> GOAL OF THE EXERCISE: Range to reproduce from the entries below: the line with "Some (pg_id r)", the line with "(** ** Transaction ids *)", and every line in between. Give them exactly and give nothing else.

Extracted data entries
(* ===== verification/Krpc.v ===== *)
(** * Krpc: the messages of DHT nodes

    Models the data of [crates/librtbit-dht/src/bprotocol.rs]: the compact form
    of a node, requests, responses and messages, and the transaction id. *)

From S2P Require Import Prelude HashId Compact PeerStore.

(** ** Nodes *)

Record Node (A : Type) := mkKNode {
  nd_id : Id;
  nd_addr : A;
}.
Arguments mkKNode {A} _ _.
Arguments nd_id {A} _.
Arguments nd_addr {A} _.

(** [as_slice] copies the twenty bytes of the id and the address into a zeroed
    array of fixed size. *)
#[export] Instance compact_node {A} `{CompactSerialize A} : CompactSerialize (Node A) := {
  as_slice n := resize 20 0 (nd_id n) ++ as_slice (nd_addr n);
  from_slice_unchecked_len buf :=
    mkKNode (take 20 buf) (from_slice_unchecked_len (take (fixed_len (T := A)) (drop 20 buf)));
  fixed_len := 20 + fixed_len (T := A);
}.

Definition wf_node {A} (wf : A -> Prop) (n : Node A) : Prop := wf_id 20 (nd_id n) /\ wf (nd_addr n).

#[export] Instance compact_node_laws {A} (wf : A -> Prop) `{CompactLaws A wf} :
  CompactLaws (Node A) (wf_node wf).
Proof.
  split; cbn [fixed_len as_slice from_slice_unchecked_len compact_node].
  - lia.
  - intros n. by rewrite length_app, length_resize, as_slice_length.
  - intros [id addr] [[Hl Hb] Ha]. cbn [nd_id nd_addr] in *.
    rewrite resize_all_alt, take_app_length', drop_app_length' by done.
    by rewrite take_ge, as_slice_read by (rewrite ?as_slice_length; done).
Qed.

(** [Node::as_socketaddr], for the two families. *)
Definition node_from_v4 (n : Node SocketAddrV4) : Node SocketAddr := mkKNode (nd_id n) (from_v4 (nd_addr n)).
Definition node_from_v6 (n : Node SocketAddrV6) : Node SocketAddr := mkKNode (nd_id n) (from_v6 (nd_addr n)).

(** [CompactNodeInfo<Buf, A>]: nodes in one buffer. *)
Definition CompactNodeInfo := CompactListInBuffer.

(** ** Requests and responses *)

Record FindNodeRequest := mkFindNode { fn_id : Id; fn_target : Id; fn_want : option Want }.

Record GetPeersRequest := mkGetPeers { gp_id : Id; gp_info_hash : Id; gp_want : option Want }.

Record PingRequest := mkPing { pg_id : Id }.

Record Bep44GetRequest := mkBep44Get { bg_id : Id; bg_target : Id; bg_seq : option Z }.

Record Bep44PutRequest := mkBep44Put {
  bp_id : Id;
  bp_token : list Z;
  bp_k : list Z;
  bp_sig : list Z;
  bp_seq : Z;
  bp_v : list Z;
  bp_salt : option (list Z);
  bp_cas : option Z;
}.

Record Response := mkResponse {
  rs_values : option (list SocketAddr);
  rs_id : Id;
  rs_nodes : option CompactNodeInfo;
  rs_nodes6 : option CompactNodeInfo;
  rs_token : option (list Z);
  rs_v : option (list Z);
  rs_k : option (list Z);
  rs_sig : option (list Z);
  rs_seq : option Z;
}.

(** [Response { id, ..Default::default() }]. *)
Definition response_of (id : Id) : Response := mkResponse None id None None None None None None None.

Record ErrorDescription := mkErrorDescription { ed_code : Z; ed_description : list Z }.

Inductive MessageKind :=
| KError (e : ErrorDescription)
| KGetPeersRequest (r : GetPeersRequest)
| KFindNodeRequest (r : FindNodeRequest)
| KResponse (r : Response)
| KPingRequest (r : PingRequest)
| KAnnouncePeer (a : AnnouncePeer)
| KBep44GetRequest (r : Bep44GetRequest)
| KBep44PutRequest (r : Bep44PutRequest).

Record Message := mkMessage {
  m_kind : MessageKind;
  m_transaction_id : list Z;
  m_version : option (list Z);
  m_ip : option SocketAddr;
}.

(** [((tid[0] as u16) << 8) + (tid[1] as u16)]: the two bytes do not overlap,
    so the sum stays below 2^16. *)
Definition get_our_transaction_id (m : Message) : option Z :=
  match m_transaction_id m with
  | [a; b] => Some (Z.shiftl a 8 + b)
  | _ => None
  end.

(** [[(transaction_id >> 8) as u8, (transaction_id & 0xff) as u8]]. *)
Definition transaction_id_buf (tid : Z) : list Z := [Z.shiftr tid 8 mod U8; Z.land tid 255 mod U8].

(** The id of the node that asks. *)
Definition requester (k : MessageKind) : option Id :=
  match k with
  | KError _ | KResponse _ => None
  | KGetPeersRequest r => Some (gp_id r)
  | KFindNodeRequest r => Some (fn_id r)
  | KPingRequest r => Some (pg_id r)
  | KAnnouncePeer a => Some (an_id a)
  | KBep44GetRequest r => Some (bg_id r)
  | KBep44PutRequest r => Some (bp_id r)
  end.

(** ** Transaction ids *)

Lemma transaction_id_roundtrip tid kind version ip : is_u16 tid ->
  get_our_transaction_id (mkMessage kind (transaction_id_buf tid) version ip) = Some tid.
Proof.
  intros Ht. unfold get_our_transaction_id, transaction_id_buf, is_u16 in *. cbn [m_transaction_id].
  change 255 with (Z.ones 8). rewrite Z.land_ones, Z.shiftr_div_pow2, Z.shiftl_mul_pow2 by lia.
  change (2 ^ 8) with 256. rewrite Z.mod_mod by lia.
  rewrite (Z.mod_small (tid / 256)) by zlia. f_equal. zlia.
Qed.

* * *

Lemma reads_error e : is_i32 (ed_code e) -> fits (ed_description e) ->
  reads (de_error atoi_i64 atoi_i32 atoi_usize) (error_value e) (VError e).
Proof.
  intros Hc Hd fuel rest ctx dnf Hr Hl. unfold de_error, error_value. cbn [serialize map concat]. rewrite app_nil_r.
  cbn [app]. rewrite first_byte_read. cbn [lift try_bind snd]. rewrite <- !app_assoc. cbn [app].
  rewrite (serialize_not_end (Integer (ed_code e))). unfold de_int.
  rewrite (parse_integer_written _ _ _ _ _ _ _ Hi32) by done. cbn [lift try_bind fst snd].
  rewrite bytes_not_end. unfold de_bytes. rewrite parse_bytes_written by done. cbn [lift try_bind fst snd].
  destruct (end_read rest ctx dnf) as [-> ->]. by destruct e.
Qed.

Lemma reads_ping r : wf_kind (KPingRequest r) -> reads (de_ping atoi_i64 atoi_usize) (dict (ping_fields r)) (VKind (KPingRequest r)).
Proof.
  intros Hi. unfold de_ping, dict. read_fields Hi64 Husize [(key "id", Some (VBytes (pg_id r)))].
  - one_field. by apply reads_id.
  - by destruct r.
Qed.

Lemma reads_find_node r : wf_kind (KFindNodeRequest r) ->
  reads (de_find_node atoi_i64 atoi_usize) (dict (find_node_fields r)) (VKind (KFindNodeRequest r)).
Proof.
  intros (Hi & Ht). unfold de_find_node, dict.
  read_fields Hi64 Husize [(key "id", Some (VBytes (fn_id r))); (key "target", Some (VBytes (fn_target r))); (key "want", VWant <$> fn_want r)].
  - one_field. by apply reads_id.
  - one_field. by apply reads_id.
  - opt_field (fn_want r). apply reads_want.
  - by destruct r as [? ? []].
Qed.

> ANSWER SPACE:
  | KPingRequest r => Some (pg_id r)
  | KAnnouncePeer a => Some (an_id a)
  | KBep44GetRequest r => Some (bg_id r)
  | KBep44PutRequest r => Some (bp_id r)
  end.

(** ** Transaction ids *)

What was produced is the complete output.